Reputation: 17144
I have a table like this:
+-------+-----+------+------+
|user_id|apple|good banana|carrot|
+-------+-----+------+------+
| user_0| 0| 3| 1|
| user_1| 1| 0| 2|
| user_2| 5| 1| 2|
+-------+-----+------+------+
Here, for each fruits, I want to get the list of customers who bought the most items. The required output is following:
max_user max_count
apple [user_2] 5
banana [user_0] 3
carrot [user_1, user_2] 2
import numpy as np
import pandas as pd
import pyspark
from pyspark.sql import functions as F
spark = pyspark.sql.SparkSession.builder.getOrCreate()
sc = spark.sparkContext
sqlContext = pyspark.SQLContext(sc)
# pandas dataframe
pdf = pd.DataFrame({'user_id': ['user_0','user_1','user_2'],
'apple': [0,1,5],
'good banana': [3,0,1],
'carrot': [1,2,2]})
# spark dataframe
df = sqlContext.createDataFrame(pdf)
# df.show()
df.createOrReplaceTempView("grocery")
spark.sql('select * from grocery').show()

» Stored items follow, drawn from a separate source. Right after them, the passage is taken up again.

(** What a run of refresh failures adds to the trace. *)
Lemma refresh_failures_trace (n : nat) (s : Navbar.Session) :
  subscribed s ->
  exists cs,
    Navbar.calls (Navbar.run (refreshFailures n) s)
      = (Navbar.calls s ++ cs)%list /\
    count isLogout cs = n /\
    count isUpdateToken cs = 0 /\
    Navbar.isAuthenticated (Navbar.run (refreshFailures n) s)
      = Navbar.isAuthenticated s /\
    Navbar.refreshing (Navbar.run (refreshFailures n) s)
      = Navbar.refreshing s.
Proof.
  revert s. induction n as [|n IH]; intros s Hs.
  - exists []. cbn. rewrite app_nil_r. auto.
  - unfold refreshFailures. cbn [repeat]. rewrite run_cons.
    fold (refreshFailures n).
    set (s1 := Navbar.step (Navbar.event Navbar.AuthRefreshError) s).
    assert (Hs1 : subscribed s1) by (subst s1; now apply step_subscribed).
    assert (H1 : Navbar.calls s1 =
                 (Navbar.calls s ++
                  [ConsoleWarn "Auth refresh error, logging out";
                   KeycloakLogout])%list
                 /\ Navbar.isAuthenticated s1 = Navbar.isAuthenticated s
                 /\ Navbar.refreshing s1 = Navbar.refreshing s).
    { subst s1. cbn [Navbar.step]. rewrite (deliver_subscribed _ _ Hs).
      cbn. now rewrite <- app_assoc. }
    destruct H1 as (Hc1 & Hf1 & Hr1).
    destruct (IH s1 Hs1) as (cs & Hc & Hl & Hu & Hf & Hr).
    exists ([ConsoleWarn "Auth refresh error, logging out"; KeycloakLogout]
              ++ cs)%list.
    rewrite Hc, Hc1, !count_app, Hl, Hu, Hf, Hf1, Hr, Hr1, <- !app_assoc.
    cbn. auto.
Qed.

(** C4, as the specification words it, fails: two refresh failures in a row
    issue two logout calls. *)
Lemma two_refresh_failures_two_logouts :
  Navbar.calls (Navbar.run (refreshFailures 2) (Navbar.start signedInHandle))
  = [ConsoleWarn "Auth refresh error, logging out"; KeycloakLogout;
     ConsoleWarn "Auth refresh error, logging out"; KeycloakLogout] /\
  count isLogout
    (Navbar.calls (Navbar.run (refreshFailures 2)
                     (Navbar.start signedInHandle))) <> 1.
Proof. split; [reflexivity|discriminate]. Qed.

(** C4 (amended): the watcher answers every refresh-failure event with one
    logout call, so [n] such events issue [n] logout calls; it never asks
    for a refresh in response. *)
Theorem refresh_failures_each_log_out
    (kc : Keycloak) (pre : list Navbar.Input) (n : nat) :
  let s := Navbar.run pre (Navbar.start kc) in
  let s' := Navbar.run (refreshFailures n) s in
  count isLogout (Navbar.issued s s') = n /\
  count isUpdateToken (Navbar.issued s s') = 0 /\
  Navbar.refreshing s' = Navbar.refreshing s.
Proof.
  cbn zeta. set (s := Navbar.run pre (Navbar.start kc)).
  assert (Hs : subscribed s) by (subst s; auto with watcher).
  destruct (refresh_failures_trace n s Hs) as (cs & Hc & Hl & Hu & _ & Hr).
  rewrite (issued_app _ _ _ Hc). auto.
Qed.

How to get the required output using Pyspark?
How to get the required output using Pyspark sql?
I have already done some research and searched multiple pages. So far I have come up with one close answer, but it requires transposed table and here my table is normal. Also, I am learning multiple methods such as Spark method and SQL method.
Upvotes: 2
Views: 465
Reputation: 42332
Pyspark solution. Similar to the pandas solutions, where you first melt the dataframe using stack
, then filter the rows with max count using rank
, group by fruit
, and get a list of users using collect_list
.
from pyspark.sql import functions as F, Window
df2 = df.selectExpr(
'user_id',
'stack(3, ' + ', '.join(["'%s', %s" % (c, c) for c in df.columns[1:]]) + ') as (fruit, items)'
).withColumn(
'rn',
F.rank().over(Window.partitionBy('fruit').orderBy(F.desc('items')))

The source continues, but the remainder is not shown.